In its appeal, the newspaper argued disclosure of the reports would have no bearing on a criminal case, because no charges were filed, and that the newspaper should be allowed access to documents that would be made available to attorneys in the civil case.
A letter dated July 25 and signed by Assistant Attorney General Christopher Boggs announced the attorney general's office's public access bureau had agreed to look into the case. It requested that the state police turn over unredacted copies of the requested information.
"We have determined that further inquiry into this matter is necessary to confirm that ISP has complied with its obligations under FOIA," the letter said. It also ordered the ISP to include a "detailed explanation" for why the original request was denied.

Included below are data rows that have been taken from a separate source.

(** The rows of the encoded frame all have the same width. *)
Lemma get_dummies_width (df : DataFrame value) (cols : list nat)
    (encoded : list (list value)) :
  rectangular df →
  get_dummies df cols = Ok encoded →
  ∃ w, Forall (λ r, length r = w) encoded.
Proof.
  unfold rectangular, get_dummies. intros Hrect.
  destruct (forallb _ cols); [|discriminate]. intros [= <-].
  set (cats := λ c : nat,
         tail (categories ((λ r, at_label (columns df) r c) <$> data df))).
  exists (length (List.filter (λ c, negb (mem_nat c cols)) (columns df))
          + length (flat_map cats cols))%nat.
  apply Forall_fmap, Forall_forall. intros r Hr. simpl.
  rewrite Forall_forall in Hrect.
  rewrite length_app, length_select_columns by by apply Hrect.
  f_equal. clear. induction cols as [|c cols IH]; [done|].
  simpl. by rewrite !length_app, length_fmap, IH.
Qed.

(** The last field that remains of a line with as many fields as columns,
    from the column 14 on. *)
Lemma last_kept_field (w : nat) (l : list cell) :
  (14 ≤ w)%nat →
  length l = w →
  default None
    (last (select_columns (λ c, negb (mem_nat c [10; 11; 12]%nat)) (seq 0 w)
             (replace_qmark <$> l)))
  = default None (replace_qmark <$> last l).
Proof.
  intros Hw Hlen. destruct w as [|w]; [lia|].
  destruct (last l) as [x|] eqn:Hlast.
  - apply last_Some in Hlast as [l' ->].
    rewrite length_app in Hlen. simpl in Hlen.
    rewrite seq_S, fmap_app. unfold select_columns.
    rewrite zip_with_app by (rewrite length_fmap, length_seq; lia).
    rewrite List.filter_app, fmap_app.
    assert (negb (mem_nat (0 + w) [10; 11; 12]%nat) = true) as Hkeep.
    { unfold mem_nat. simpl.
      destruct (Nat.eqb_spec w 10), (Nat.eqb_spec w 11), (Nat.eqb_spec w 12);
        try lia; done. }
    cbn [fmap list_fmap zip_with List.filter fst]. rewrite Hkeep.
    cbn [fmap list_fmap snd]. by rewrite last_snoc.
  - apply last_None in Hlast. subst l. simpl in Hlen. lia.
Qed.

Lemma df_drop_Ok {A : Type} (labels_ : list nat) (df df' : DataFrame A) :
  df_drop labels_ df = Ok df' →
  columns df' = List.filter (λ c, negb (mem_nat c labels_)) (columns df)
  ∧ data df'
    = select_columns (λ c, negb (mem_nat c labels_)) (columns df) <$> data df.
Proof.
  unfold df_drop. destruct (forallb _ labels_); [|discriminate].
  by intros [= <-].
Qed.

(** A retained line of a table with at least 14 columns has a field under
    every column, the last of which is a number. *)
Lemma retained_line_full (w : nat) (l : list cell) :
  (14 ≤ w)%nat →
  (length l ≤ w)%nat →
  retained_line w l = true →
  length l = w ∧ ∃ q, last l = Some (Num q).
Proof.
  intros Hw Hlen Hret. unfold retained_line in Hret.
  rewrite forallb_forall in Hret.
  specialize (Hret (w - 1)%nat ltac:(apply in_seq; lia)).
  assert (mem_nat (w - 1) [10; 11; 12]%nat = false) as Hout.
  { unfold mem_nat. simpl.
    destruct (Nat.eqb_spec (w - 1) 10), (Nat.eqb_spec (w - 1) 11),
      (Nat.eqb_spec (w - 1) 12); try lia; done. }
  rewrite Hout in Hret. simpl in Hret.
  destruct (l !! (w - 1)%nat) as [[q| |]|] eqn:Hl; try done.
  pose proof (lookup_lt_Some _ _ _ Hl) as Hlt.
  assert (length l = w) as Hw' by lia. split; [done|].
  exists q. rewrite last_lookup. by replace (pred (length l)) with (w - 1)%nat by lia.
Qed.

(** The labels the loop reads in a file with at least 14 columns are the
    last fields of its retained lines. *)
Lemma file_labels_spec (f : data_file) (df : DataFrame cell)
    (df' : DataFrame value) (ys : list value) :
  (14 ≤ width f)%nat →
  read_csv (lines f) = Ok df →
  df_drop [10; 11; 12]%nat (replace df) = Ok df' →
  iloc_last (dropna df') = Ok ys →
  ys = file_labels f.
Proof.
  intros Hw (Hlen & Hcols & Hdata)%read_csv_Ok (_ & Hdata')%df_drop_Ok Hys.
  unfold iloc_last in Hys.
  destruct (columns (dropna df')) as [|c0 cols0]; [discriminate|].
  injection Hys as <-.
  unfold dropna, file_labels, replace in *. simpl in *. fold (width f) in *.
  rewrite Hdata', Hcols, Hdata.
  rewrite <- !list_fmap_compose, filter_fmap, <- list_fmap_compose.
  rewrite Forall_forall in Hlen.
  erewrite filter_ext_elem; last first.
  { intros l Hl. simpl.
    rewrite (kept_fields_number _ _ 0%nat l (Hlen l Hl)).
    apply forallb_ext_elem. intros j _.
    rewrite Nat.sub_0_r, negb_involutive. reflexivity. }
  apply list_fmap_ext. intros i l Hl%list_elem_of_lookup_2.
  apply list_elem_of_In, filter_In in Hl as [Hl%list_elem_of_In Hret].
  destruct (retained_line_full _ l Hw (Hlen l Hl) Hret) as (Hfull & q & Hq).
  simpl. rewrite Hfull, Nat.sub_diag. simpl. rewrite app_nil_r.
  rewrite last_kept_field by done.
  unfold label_of_line. by rewrite Hq.
Qed.

Section LoopFacts.

Context (P : Platform).

Lemma load_center_inv (st st' : loading P) (f : data_file) :
  load_center P st f = Ok st' →
  ∃ name c df df' ys,
    py_index (split_dot (basename f)) 1 = Ok name
    ∧ read_csv (lines f) = Ok df
    ∧ df_drop [10; 11; 12]%nat (replace df) = Ok df'
    ∧ iloc_last (dropna df') = Ok ys
    ∧ dict_get centers_number name = Ok c
    ∧ ld_features st'
      = pd_concat (ld_features st) (iloc_but_last (dropna df'))
    ∧ ld_labels st' = ld_labels st ++ ys
    ∧ ld_centers st' = ld_centers st ++ replicate (retained_count f) c.
Proof.
  unfold load_center. intros Hload.
  apply bind_Ok in Hload as (name & Hname & Hload).
  apply bind_Ok in Hload as (df & Hread & Hload).
  apply bind_Ok in Hload as (df' & Hdrop & Hload).
  apply bind_Ok in Hload as (ys & Hy & Hload).
  apply bind_Ok in Hload as (c & Hc & Hload).
  rewrite draw_sets_spec in Hload. injection Hload as <-.
  exists name, c, df, df', ys. simpl.
  by rewrite shape0_iloc_but_last, (dropna_count f df df' Hread Hdrop).
Qed.

Lemma load_center_readable (st st' : loading P) (f : data_file) :
  load_center P st f = Ok st' → readable f.
Proof.
  intros (name & c & df & df' & ys & Hname & Hread & Hdrop & _ & Hc & _)
           %load_center_inv.
  split_and!.
  - exists c. unfold center_of. by rewrite Hname.
  - intros Hnil. by rewrite Hnil in Hread.
  - by apply read_csv_Ok in Hread as (? & _).
  - apply read_csv_Ok in Hread as (_ & Hcols & _).
    apply (df_drop_Ok_iff (width f)
             ((λ row : list cell, replace_qmark <$> row) <$> data df)).
    exists df'. rewrite <- Hdrop. unfold replace. by rewrite Hcols.
Qed.

Lemma load_center_total (st : loading P) (f : data_file) :
  readable f → ∃ st', load_center P st f = Ok st'.
Proof.
  intros ([c Hc] & Hne & Hlen & Hw). unfold load_center.
  unfold center_of in Hc. apply bind_Ok in Hc as (name & -> & Hc).
  cbn [bind]. rewrite (read_csv_intro _ Hne Hlen). cbn [bind].
  fold (width f).
  destruct (proj2 (df_drop_Ok_iff (width f)
                     ((λ row : list cell, replace_qmark <$> row)
                        <$> ((λ l, l ++ replicate (width f - length l) Empty)
                               <$> lines f))) Hw)
    as [df' Hdrop].
  unfold replace. cbn [columns data]. rewrite Hdrop. cbn [bind].
  apply df_drop_Ok in Hdrop as [Hcols _]. cbn [columns] in Hcols.
  rewrite kept_columns in Hcols by done.
  unfold iloc_last. cbn [dropna columns]. rewrite Hcols. cbn [app seq bind].
  rewrite Hc. cbn [bind]. rewrite draw_sets_spec. by eexists.
Qed.
(* ===== verification/Prelude.v ===== *)
(** * Verification of doze-aws

    doze-aws emulates AWS services on one machine.  This development models the parts of it
    that decide something: the DynamoDB engine, the IAM policy engine with its guard, the SQS
    message service, the Kinesis streams, EventBridge and the patterns and schedules it
    runs on, CloudWatch with the protocols that its requests come on; and proves what makes
    each correct.

    ** The program and the files that model it

    DynamoDB engine (src/internal/ddb).  A request's expressions are lexed and parsed once,
    then evaluated against items; items live in bbolt buckets under order-preserving keys,
    with one bucket per index and one for the change stream, all written in one
    transaction.
    - [Decimal]: item/decimal.go, numbers of 38 digits.
    - [Wire]: the JSON trees and the base64 the code reads and writes.
    - [Item]: item/item.go, attribute values, their wire form, equality and size.
    - [KeyEnc]: keyenc/keyenc.go, keys as byte strings.
    - [Lexer], [Path], [Cond], [KeyCond], [Projection]: expr/lexer.go, reserved.go, path.go,
      cond.go and keycond.go: the grammars, as recursive descent over one cursor, and their
      evaluation.
    - [Heap], [Update], [UpdateSpec]: expr/update.go and the writing half of path.go.  Go
      shares maps and slices, so updates run on an explicit store; [UpdateSpec] is the
      specification by value that they implement, and shows where the sharing surfaces.
    - [Bolt]: the interface of bbolt, a class of operations and a class of laws, with an
      instance in memory.
    - [Table], [Items], [Query], [Txn]: store/store.go, items.go, stream.go, query.go and
      txn.go: the catalogue, single-item operations, the stream, the TTL sweep, cursor walks
      with paging, transactions.
    - [StoreInv], [StoreSpec], [TxnSpec], [Paging], [QuerySpec], [ScanSpec], [TableSpec],
      [StreamSpec]: the invariant between a table and its indexes, and the theorems.

    IAM (src/internal/iampolicy, src/internal/iamguard).  The middleware evaluates identity
    policies and stamps the verdict; a service checks its resource policies against it.
    - [Star], [Glob], [Policy]: policy.go, conditions.go, principal.go, public.go; [Star] is
      the loop that policies and event patterns match wildcards with.
    - [Guard]: guard.go.
    - [PolicySpec]: the theorems on evaluation and on the public test.

    SQS (src/sqs).  Queues and messages live in bbolt buckets; a notifier wakes the receives
    that poll.
    - [Queues]: store.go (queue lifecycle), attrs.go, errors.go, store_ext.go (tags).
    - [Messages]: store.go (sends), receive.go, md5.go, store_ext.go (moves), sweeper.go.
    - [MessagesInv], [MessagesSpec]: the effect of each write and of a receive on what is
      stored.
    - [SqsRun]: the operations as the steps of one machine, and their runs.
    - [SqsFifo], [SqsSpec]: order, deduplication, handles and limits.
    - [Notify]: notify.go and the loop of Receive, as interleaved events.

    Kinesis (src/kinesis).  A stream's open shards share out the hash space; records live
    in a bucket per shard, numbered by one counter of the stream; iterators are tokens.
    - [Kinesis]: store.go, reshard.go, errors.go and the settings of actions.go.
    - [Reads]: records.go, iterator.go, the reads of store.go, the key check of actions.go.
    - [KinesisSpec]: the shape of a stream, and what a split, a merge and a change of the
      count do to it.
    - [KinesisRun]: the operations as one machine, its invariant, routing and order.
    - [KinesisRead]: a consumer that follows iterators.

    EventBridge (src/eventbridge, src/internal/eventpattern, src/internal/awscron).  An event
    put on a bus is matched against the patterns of its rules and delivered to their
    targets, and archived; a ticker fires the rules that have a schedule.
    - [Pattern], [PatternSpec]: eventpattern.go, and the language of patterns as relations.
    - [Cron], [CronSpec]: awscron.go, and what its fields and its next firing mean.
    - [Events]: store.go and archive.go, the records and the log of archived events.
    - [EventApi], [EventHandlers]: actions.go, archive_actions.go, patterncache.go: matching,
      shaping of inputs, deliveries, and the handlers that change what is stored.
    - [EventInv], [EventRun], [EventSpec]: the invariant of the records, the handlers as one
      machine, and what an event and a replay deliver.
    - [Scheduler], [SchedulerSpec]: scheduler.go, a tick over the rules, and runs of ticks.

    Protocols (src/internal/awschunk, rpcv2cbor, modelcheck, awsquery).  A body
    may be framed in signed chunks; a request is decoded from CBOR, JSON or a form, and is
    checked against the table of constraints of its operation before a handler sees it.
    - [Chunk]: the reader of aws-chunked bodies, with the HTTP headers it keeps.
    - [Cbor], [CborSpec]: the decoder and the encoder of CBOR; [Float64] the numbers.
    - [Rpc]: the framing of a CBOR request and of its errors.
    - [ModelCheck]: modelcheck.go, the paths of constraints, the places they reach in a
      request, and the checks.
    - [QueryForm]: awsquery.go and unflatten.go, a form as numbered lists, and as the
      structure its dotted keys spell.

    CloudWatch (src/cloudwatch).  Samples are kept under keys that sort by series and time;
    alarms are judged over them by a pass of the evaluator, which notifies.
    - [Params]: params.go, what a handler reads in a decoded request.
    - [Metrics]: store.go, samples.go, aggregate.go, actions.go, actions_metrics.go: the
      catalogue of series, the samples, the statistics and the operations on them.
    - [MetricRun], [MetricsSpec]: the order of keys, the operations as one machine, and what
      GetMetricStatistics answers.
    - [Alarms], [AlarmApi]: alarms.go, evaluate.go, actions_fire.go, dashboards.go and the
      handlers of actions_alarm.go and actions_dashboards.go.
    - [AlarmSpec]: the alarms a handler can store, and what an evaluation and a pass of it
      decide.
    - [CloudWatch]: validate.go, the dispatch of cloudwatch.go and
      actions.go and the errors of errors.go and codec.go: the whole service.

    Shared.  [Prelude] (this file) has bytes, strings, results, the API error of
    src/internal/awshttp/awshttp.go and the tactics; [Bytes], [Digits], [UrlBase64], [Clock]
    and [Calendar] what several components use of Go's standard library on byte strings,
    decimal text, base64, times and dates; [GoText] the parts of it that are parameters; [Ident] is awsident/awsident.go, the account and region of an
    ARN; [Cursor] has a bbolt cursor as a list, [Tx] transactions as a monad.

    ** How state and operations correspond

    A Go function that can fail is a function into [result]; a parser can also panic, so it
    answers an [outcome], and the theorems show it does not.  A bbolt transaction is a
    function of the database, committed when it succeeds and dropped when it fails.  A
    bucket is typed by what the code marshals into it.  A Go byte slice or string is a
    [string] of bytes, a machine integer is a [Z] whose wrap-around is written where the
    code can reach it, a Go map is a [gmap], and where a map or a slice is shared and
    written it is a location in a store.  Where Go ranges over a map, the theorems hold for
    the order the model takes, and the order matters for error messages only.

    ** The theorems

    - Numbers and keys: parsing and rendering are inverse, comparison and addition are those
      of the rationals, the order of encoded keys is the order of the values, composite keys
      are compared component by component.
    - Expressions: the lexer tiles its input, every parser returns (no panic, no lack of
      fuel), evaluation of a condition is the reference semantics of its tree, an update is
      the specification by value, a projection keeps what its paths name.
    - Tables: a table is a map from keys to items, of which GetItem shows those not past their
      time to live; every write keeps the indexes exact, and
      so does a change of indexes; the pages of a query or a scan show exactly what matches,
      once and in order; the stream is a log; transactions are atomic, isolated and
      idempotent under a token.
    - IAM: the matcher is that of the wildcard language away from a star in the text; an
      explicit denial wins, and the first allowing statement is named; the guard's verdict
      is that of the same-account rule; a document reported public allows an anonymous
      caller.
    - SQS: no message is lost or duplicated by any operation, and what a send adds is exactly
      the messages it answers for; a message in flight is not
      delivered again; a FIFO queue delivers each group in order, one at a time; a duplicate
      in the window is not enqueued; a handle acts on one message for ever; the settings of
      queues stay in the limits of the service; a message that lands wakes every receive
      that polls.
    - Kinesis: whatever the operations, the open shards cover each hash exactly once; a
      record is stored in the shard of its hash under the next number; a reshard hands a
      hash to a child whose records all come after the parent's; a consumer that follows the
      iterators of a shard gets its records once and in order, and learns of the end only
      where the shard's last record closed the stream.
    - EventBridge: a pattern matches the events its source means; a field of a schedule marks
      what it denotes, the day rules are those of the dialect, and the next firing is the
      least one; records stay well-formed whatever the handlers do; an event with no star in
      its texts and no number past a float64 reaches the
      targets of exactly the enabled rules of its bus that mean it, cache or no cache; an
      archive is a log and a replay delivers a window of it again; a cron rule fires at
      the first tick after each occurrence and at no other.
    - Protocols: the chunked reader ends with io.EOF just when the body is a frame, cut
      within its trailers perhaps, and has then handed over its payload ([Chunk.Read_exact]); a
      value that is encoded is decoded to itself, and the decoder answers every text, but
      for one length that overflows its position ([CborSpec]); a request passes a table
      exactly when every place that a constraint's path reaches satisfies it, and is refused
      with the first that does not ([ModelCheck.ValidateMapAs_exact]); a form is read
      back as the structure it spells, in whatever order it is visited
      ([QueryForm.Unflatten_spelled]), and the loops over numbered lists end.
    - CloudWatch: whatever was put and swept under names without the separators of a key,
      GetMetricStatistics answers the statistics of exactly the samples of each period of
      its window that the sweeps have left; an evaluation gives the state that
      the rules on breaching and missing periods say, and a pass moves and notifies exactly
      the alarms whose state differs; the alarms that the service stores are well-formed,
      whatever it was asked; and an error changes nothing, but for the two operations that
      store one alarm after another ([CloudWatch.errors_change_nothing]).
    - Some lemmas show where the code does not do what it means to: the parser of schedules
      panics ([CronSpec.Parse_total]), the sweep of expired items removes none
      ([StoreSpec.SweepTTL_removes_nothing]), and [UpdateSpec.updates_alias],
      [PolicySpec.IsPublic_misses], [SqsSpec.limits_bypassed], [Notify.sleepers_missed],
      [StoreSpec.expired_put_leaves_index_entry], [CloudWatch.blank_number_unchecked]
      and [QueryForm.unflatten_mixed] run a case.

    ** Fuel and bounds

    Parsers take as fuel the number of tokens and recurse on shorter rests; the matcher
    takes the product of its two lengths; the search for the next firing takes the power of
    two above the minutes left before the year the search ends with, so that its fuel
    stays small, and a step over a field takes the width of the field; loads and copies of nested values take their
    depth; a client that collects pages takes more steps than there are results; the
    decoder of CBOR takes twice the length of its input and one, the chunked reader two
    turns of its filling loop and the length of the trailers, the loops over a form its size
    and one.  Each has a theorem that this is enough.  [room] says that a message bucket has numbered fewer
    than 2^64 messages, the width of bbolt's sequence, and [seq_room] that a stream has as
    many numbers left as one request can take; [event_room] that the log of archived events
    has numbered fewer than 2^64.  A response of GetRecords holds 10 MiB of
    JSON; [record_len] bounds what a record takes, given a bound on its explicit hash key.

    ** Parameters

    bbolt ([Bolt], [BoltLaws]).  Two things of it that are not a map's are in the laws as
    bbolt has them.  The KeyN of a bucket's Stats counts the pages that were committed before
    the transaction began, so pruneStream is given the bucket as it was then; and a cursor
    whose entries are deleted as it walks passes over some, so [bwalk] is the keys such a
    walk meets: the first key at least, and no more of it is assumed ([StreamSpec.prune_skips]
    runs one that meets every other).  Of Go's library, [GoText] (numbers, times and addresses as
    text, and the order a map is ranged over), [JsonText] (JSON text), [EventText] (the text
    of an event), [GoHash] (MD5), [NumText] and [GoConvert] (numbers read from text, and
    conversions out of the range of an integer), [AlarmText] (the numbers, times and quotes of an alarm's reason),
    [Gzip] and [LaxBase64] (what a base64 decoder leaves of a malformed text); random identifiers; the key service
    that a Kinesis stream asks; the clock, read once per operation.

    ** Not modelled

    The arguments of error messages, the extra fields of awshttp errors, DebugString; JSON
    text below its syntax tree, with invalid UTF-8; case folding beyond ASCII; ARNs and
    identities but the queue's; lazybolt, which opens the database; the slack of
    append, an argument.  A move of a queue onto itself, which writes the bucket its cursor
    walks.  Wire protocols and rendering in front of the stores, the console, commands and
    configuration, the Lambda runtime and log shipping are I/O; so is the HTTP request of an
    API destination, and what a service answers a delivery.  The tables of constraints of
    the services but CloudWatch are taken as hypotheses on names.  Of the other services, only
    what is named above.  In CloudWatch, a pass of the evaluator is one step, so a request
    that interleaves with it is left out, and so are the delivery of a notification, the
    tickers and Sync; a stored record of JSON is kept as it was, which is what valid UTF-8
    reads back as.  FromQuery, which rebuilds a form for a check alone, is not modelled. *)

From Stdlib Require Export Ascii ZArith Lia.
From stdpp Require Export base tactics numbers strings gmap fin_maps list.
Export stdpp.list_basics.list.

Meanwhile, the forfeiture case remains pending. Earlier in the case, federal prosecutors sought to have the Perrys answer to a complaint tossed out unless the couple answered interrogatories, or questions related to the seized funds.
Judge Sara Darrow tentatively agreed with prosecutors on June 9 but gave the couple a grace period of 14 days to file answers.
There were no further filings, the court docket shows, until July 8, when a motion was filed by the Perrys requesting the return of their money, vehicle, clothes and personal possessions -- including a wedding ring -- which they claimed had been seized unjustly.
The couple said they had not been issued so much as a speeding ticket in the case and claimed "no evidence has been submitted of any wrong-doing."
The case would be two years old in October, the couple noted. "That amount of time is more than sufficient for any legitimacy of this case to be presented by state police or the district attorney, but both have failed to do so," they wrote.
In a July 15 response, prosecutors argued "the time to challenge forfeiture of the defendant property has long expired" and claimed the Perrys still had not filed answers to the interrogatories, which were due no later than June 22.
The judge has not ruled on the recent filings, and no court date has been set.